Now, the problem can be summarized as: given values $S$ and $M$ (and $n$, which is the size of the representation of $S$), find a value $N$ and a value $e$ such that $Pad(M) = S^e \bmod N$ and $S < N < 2^n$

The reason for the upper bound on $N$ is how RSA signature verification works; they expect $S$ to be a bytevector the same length as the modulus; if we introduce a modulus which is larger than the signature, the verification process will fail, even if the math would happen to work out.

One obvious way to do this is to find a two primes $p, q$ and odd exponents $e_p, e_q$ such that:

  • $Pad(M) \equiv S^{e_p} \bmod p$
  • $Pad(M) \equiv S^{e_q} \bmod q$
  • $S < pq < 2^n$
  • There exists a value $e$ such that $e \equiv e_p \mod p - 1$ and $e \equiv e_q \mod q-1$

The last is a nontrivial condition, because $p-1, q-1$ are not relatively prime. And, this generalizes in an obvious way to more than two primes; it turns out that two primes works for us.

Now, if we pick our primes $p, q$ first, we're stuck with solving discrete log problems to find $e_p, e_q$. You might assume this is difficult; however, it turns out that discrete logs modulo a large prime can be easy, if the prime is properly chosen; in this case, we get to pick the primes.

If $p-1$ has $k$ prime factors, the largest of which is $r$, then a discrete log problem modulo $p$ can be solved in $O(k \sqrt{r})$ time.

We take advantage of this by doing the following:

  • Select a set of moderate sized prime values $p_1, p_2, ..., p_i$ and compute $p = 2 \prod p_i + 1$, and make sure that $p$ is prime

  • Also make sure that $Pad(M)$ and $S$ are either both quadratic residues, or both quadratic nonresidues modulo $p$; if they differ, then either $e_p$ will not exist, or it will be even, neither of which works for us.

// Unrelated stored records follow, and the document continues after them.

(** A random source that stays within ordered bounds. *)
Definition randomWithinBounds {Seed : Type}
    (random : R -> R -> bool -> Seed -> R * Seed) : Prop :=
  forall lower upper floating s,
    lower <= upper ->
    lower <= fst (random lower upper floating s) <= upper.

(** The configuration an object denotes, when every property is there
    with the shape [ConfettiSkiaConfig] gives it. *)
Definition readConfig (o : JsObject.object) : option ConfettiSkiaConfig :=
  match JsObject.get "colors" o, JsObject.get "images" o,
        JsObject.get "count" o, JsObject.get "delayRange" o,
        JsObject.get "xSpawnRange" o, JsObject.get "ySpawnRange" o,
        JsObject.get "ascendingDurationRange" o,
        JsObject.get "ascendingXOffsetRange" o,
        JsObject.get "hoveringDurationRange" o,
        JsObject.get "descendingDurationRange" o with
  | Some (JsObject.VColors cs), Some (JsObject.VImages ims),
    Some (JsObject.VNum n), Some (JsObject.VRange d0 d1),
    Some (JsObject.VRange x0 x1), Some (JsObject.VRange y0 y1),
    Some (JsObject.VRange a0 a1), Some (JsObject.VRange o0 o1),
    Some (JsObject.VRange h0 h1), Some (JsObject.VRange e0 e1) =>
      Some {| colors := cs; images := ims; count := n;
              delayRange := (d0, d1); xSpawnRange := (x0, x1);
              ySpawnRange := (y0, y1);
              ascendingDurationRange := (a0, a1);
              ascendingXOffsetRange := (o0, o1);
              hoveringDurationRange := (h0, h1);
              descendingDurationRange := (e0, e1) |}
  | _, _, _, _, _, _, _, _, _, _ => None
  end.

(** [defaultConfig] as a typed configuration. *)
Definition defaultConfig : ConfettiSkiaConfig :=
  {| colors := ["#22e39e"; "#ed4e4e"; "#fea134"; "#ff8fd8"; "#5c59f3"]%string;
     images := [1%nat; 2%nat; 3%nat; 4%nat];
     count := 50;
     delayRange := (0, 0);
     xSpawnRange := (0.4, 0.6);
     ySpawnRange := (0.5, 0.5);
     ascendingDurationRange := (500, 600);
     ascendingXOffsetRange := (-200, 200);
     hoveringDurationRange := (200, 200);
     descendingDurationRange := (2000, 6000) |}.

(** ** Concrete inputs *)

(** The particle of the end-to-end scenario (durations 500, 200 and 2000,
no delay, start at the origin, ascend to x-offset 100 and y-target -50),
for a given [descendingRandomFactor]; the other properties are values
[getAnimationPropsForConfetti] can draw. *)
Definition scenarioParticle (randomFactor : R) : AnimationProps :=
  {| delay := 0;
     startX := 0;
     startY := 0;
     ascendingDuration := 500;
     ascendingXOffset := 100;
     ascendingYTarget := -50;
     hoveringDuration := 200;
     hoveringAmplitude := 3;
     descendingDuration := 2000;
     descendingSpeedX := 30 / 1000;
     descendingSpeedY := 150 / 1000;
     descendingRandomFactor := randomFactor;
     rotationVelocity := 180;
     scale := 0.9;
     color := Some "#22e39e"%string;
     image := Some 1%nat |}.

(** A configuration with a reversed range and two empty palettes. *)
Definition malformedConfig : ConfettiSkiaConfig :=
  {| colors := [];
     images := [];
     count := 50;
     delayRange := (0, 0);
     xSpawnRange := (0.4, 0.6);
     ySpawnRange := (0.5, 0.5);
     ascendingDurationRange := (600, 500);
     ascendingXOffsetRange := (-200, 200);
     hoveringDurationRange := (200, 200);
     descendingDurationRange := (2000, 6000) |}.

(** Some range is reversed, or a palette is empty while particles are
asked for. *)
Definition invalidConfig (config : ConfettiSkiaConfig) : Prop :=
  snd (delayRange config) < fst (delayRange config) \/
  snd (xSpawnRange config) < fst (xSpawnRange config) \/
  snd (ySpawnRange config) < fst (ySpawnRange config) \/
  snd (ascendingDurationRange config) < fst (ascendingDurationRange config) \/
  snd (ascendingXOffsetRange config) < fst (ascendingXOffsetRange config) \/
  snd (hoveringDurationRange config) < fst (hoveringDurationRange config) \/
  snd (descendingDurationRange config) < fst (descendingDurationRange config) \/
  ((colors config = [] \/ images config = []) /\ 0 < count config).

(** A random source without state that returns the lower bound, and an
index draw that returns the first index. *)
Definition lowestRandom (lower upper : R) (floating : bool) (s : unit) : R * unit :=
  (lower, s).

Definition firstIndex (n : nat) (s : unit) : nat * unit := (0%nat, s).

End Ideal.

(* ================================================================== *)
(** * The binary64 model of the phase fractions and the opacity *)
(* ================================================================== *)

Module Binary64.

(** A JavaScript number: an IEEE 754 binary64 value. *)
Definition number : Type := spec_float.

Definition prec : Z := 53.
Definition emax : Z := 1024.

Definition add : number -> number -> number := SFadd prec emax.
Definition sub : number -> number -> number := SFsub prec emax.
Definition mul : number -> number -> number := SFmul prec emax.
Definition div : number -> number -> number := SFdiv prec emax.

Definition NaN : number := S754_nan.
Definition Infinity : number := S754_infinity false.

(** The number an integer literal denotes. *)
Definition ofZ (z : Z) : number := binary_normalize prec emax z 0 false.

(** The number a decimal literal [n/d] (such as [0.3 = 3/10]) denotes:
    the binary64 value nearest to the quotient. *)
Definition decimal (n d : Z) : number := div (ofZ n) (ofZ d).

(** [Math.max] and [Math.min] of two numbers: NaN when either is NaN;
    [+0] is larger than [-0]. *)
Definition Math_max (x y : number) : number :=
  match SFcompare x y with
  | None => NaN
  | Some Lt => y
  | Some Gt => x
  | Some Eq => match x with S754_zero true => y | _ => x end
  end.

Definition Math_min (x y : number) : number :=
  match SFcompare x y with
  | None => NaN
  | Some Lt => x
  | Some Gt => y
  | Some Eq => match x with S754_zero false => y | _ => x end
  end.

Definition isNaN (x : number) : bool :=
  match x with S754_nan => true | _ => false end.

(** [isFinite]: neither NaN nor an infinity. *)
Definition isFinite (x : number) : bool :=
  match x with S754_zero _ | S754_finite _ _ _ => true | _ => false end.

(** The properties of a particle that the fractions and the opacity
    read. *)
Record AnimationProps : Type := {
  delay : number;
  ascendingDuration : number;
  hoveringDuration : number;
  descendingDuration : number
}.

Definition fastInterpolate (x : number) (inputRange outputRange : number * number)
  : number :=
  let t :=
    Math_min
      (Math_max (div (sub x (fst inputRange)) (sub (snd inputRange) (fst inputRange)))
                (ofZ 0))
      (ofZ 1) in
  add (fst outputRange) (mul t (sub (snd outputRange) (fst outputRange))).

Section Evaluator.

Variable props : AnimationProps.
(** [time.current] *)
Variable time : number.

Definition ascendingTime : number :=
  Math_max (sub time (delay props)) (ofZ 0).
Definition ascendingPercent : number :=
  Math_min (div ascendingTime (ascendingDuration props)) (ofZ 1).
Definition ascendingOpacity : number :=
  fastInterpolate ascendingPercent (decimal 3 10, decimal 8 10) (ofZ 0, ofZ 1).

Definition hoveringTime : number :=
  Math_max (sub (sub time (delay props)) (ascendingDuration props)) (ofZ 0).
Definition hoveringPercent : number :=
  Math_min (div hoveringTime (hoveringDuration props)) (ofZ 1).

Definition descendingTime : number :=
  Math_max
    (sub (sub (sub time (delay props)) (ascendingDuration props))
         (hoveringDuration props))
    (ofZ 0).
Definition descendingPercent : number :=
  Math_min (div descendingTime (descendingDuration props)) (ofZ 1).
Definition descendingOpacity : number :=
  fastInterpolate descendingPercent (decimal 8 10, ofZ 1) (ofZ 1, ofZ 0).

(** The [opacity] property of the returned style. *)
Definition opacity : number := mul ascendingOpacity descendingOpacity.

End Evaluator.

(** The sign a number carries, when it is not NaN. *)
Definition hasSign (sx : bool) (x : number) : Prop :=
  match x with
  | S754_zero s | S754_infinity s | S754_finite s _ _ => s = sx
  | S754_nan => False
  end.

(** A finite number between 0 and 1. *)
Definition inUnitInterval (x : number) : Prop :=
  isFinite x = true /\ SFleb (ofZ 0) x = true /\ SFleb x (ofZ 1) = true.

(** A finite number above 0. *)
Definition positiveFinite (x : number) : Prop :=
  isFinite x = true /\ SFltb (ofZ 0) x = true.

(** The looped time and the timing properties of a particle are finite
numbers. *)
Definition finiteTiming (props : AnimationProps) (time : number) : Prop :=
  isFinite time = true
  /\ isFinite (delay props) = true
  /\ isFinite (ascendingDuration props) = true
  /\ isFinite (hoveringDuration props) = true
  /\ isFinite (descendingDuration props) = true.

(** ** Concrete inputs *)


(** A particle whose ascending phase has duration 0. *)
Definition instantAscent : AnimationProps :=
  {| delay := ofZ 0;
     ascendingDuration := ofZ 0;
     hoveringDuration := ofZ 200;
     descendingDuration := ofZ 2000 |}.

End Binary64.

(* ================================================================== *)
(** * Properties of the ideal model *)
(* ================================================================== *)

Module IdealFacts.

Import Ideal.
Open Scope R_scope.

(** ** Clamping *)

Ltac clamp_cases :=
  unfold Rmin, Rmax in *; repeat destruct (Rle_dec _ _); try lra.

Lemma clamp01_range (u : R) : 0 <= Rmin (Rmax u 0) 1 <= 1.
Proof. clamp_cases. Qed.

Lemma clamp01_low (u : R) : u <= 0 -> Rmin (Rmax u 0) 1 = 0.
Proof. intros Hu. clamp_cases. Qed.

Lemma clamp01_high (u : R) : 1 <= u -> Rmin (Rmax u 0) 1 = 1.
Proof. intros Hu. clamp_cases. Qed.

Lemma clamp01_id (u : R) : 0 <= u <= 1 -> Rmin (Rmax u 0) 1 = u.
Proof. intros Hu. clamp_cases. Qed.

(** ** Quotients by a positive number *)

Lemma quot_nonneg (x d : R) : 0 < d -> 0 <= x -> 0 <= x / d.
Proof.
  intros Hd Hx. unfold Rdiv.
  apply Rmult_le_pos; [exact Hx | left; apply Rinv_0_lt_compat; exact Hd].
Qed.

Lemma quot_nonpos (x d : R) : 0 < d -> x <= 0 -> x / d <= 0.
Proof.
  intros Hd Hx. unfold Rdiv.
  pose proof (Rinv_0_lt_compat d Hd) as Hi. nra.
Qed.

Lemma quot_ge_1 (x d : R) : 0 < d -> d <= x -> 1 <= x / d.
Proof.
  intros Hd Hx. unfold Rdiv.
  pose proof (Rinv_0_lt_compat d Hd) as Hi.
  assert (Hone : d * / d = 1) by (apply Rinv_r; lra).
  nra.
Qed.

Lemma quot_le_1 (x d : R) : 0 < d -> x <= d -> x / d <= 1.
Proof.
  intros Hd Hx. unfold Rdiv.
  pose proof (Rinv_0_lt_compat d Hd) as Hi.
  assert (Hone : d * / d = 1) by (apply Rinv_r; lra).
  nra.
Qed.

(** ** [fastInterpolate] *)

Lemma fastInterpolate_between (x a b c d : R) :
  Rmin c d <= fastInterpolate x (a, b) (c, d) <= Rmax c d.
Proof.
  unfold fastInterpolate; cbn [fst snd].
  pose proof (clamp01_range ((x - a) / (b - a))) as Ht.
  set (t := Rmin (Rmax ((x - a) / (b - a)) 0) 1) in *.
  unfold Rmin, Rmax; destruct (Rle_dec c d); nra.
Qed.

Lemma fastInterpolate_low (x a b c d : R) :
  a < b -> x <= a -> fastInterpolate x (a, b) (c, d) = c.
Proof.
  intros Hab Hx. unfold fastInterpolate; cbn [fst snd].
  rewrite clamp01_low; [ring | apply quot_nonpos; lra].
Qed.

  • Use the $O(k\sqrt{r})$ algorithm to find $e_p$

  • If $e_p$ happens to be even (which can happen if both $Pad(M)$ and $S$ are quadratic residues), then add $\prod p_i$ to it; this will make it odd, and also preserve the relation $Pad(M) \equiv S^{e_p} \bmod p$

We then do the same procedure to find $q, e_q$, noting that we need to look for values $q$ of the right size (to make $pq$ be within the range $S < pq < 2^N$), and that there are no common primes in the sets $p_i$ and $q_i$; this will likely prevent $e$ from existing.

If we follow these steps, then $e$ will exist, and we've solved the problem.

The only thing left to note is the size of the subprimes $p_i, q_i$. That turns out to be a bit of a balancing act; if these subprimes are $m$ bits long, then the above procedure takes around $O(2^{m/2})$ time; however, it turns out that the Pollard's p-1 method can factor modulii of this form in $O(2^m)$ time. If we are concerned about someone applying this specific factorization method, then we need to select $m$ carefully. If we select $m=80$ (that is, our subprimes are 80 bits), then we'll be taking around $2^{40}$ computations, which is probably on the hairy edge of "feasible", while Pollard's method would take around $2^{80}$ time (and it appears unlikely to me that anyone would invest that kind of time).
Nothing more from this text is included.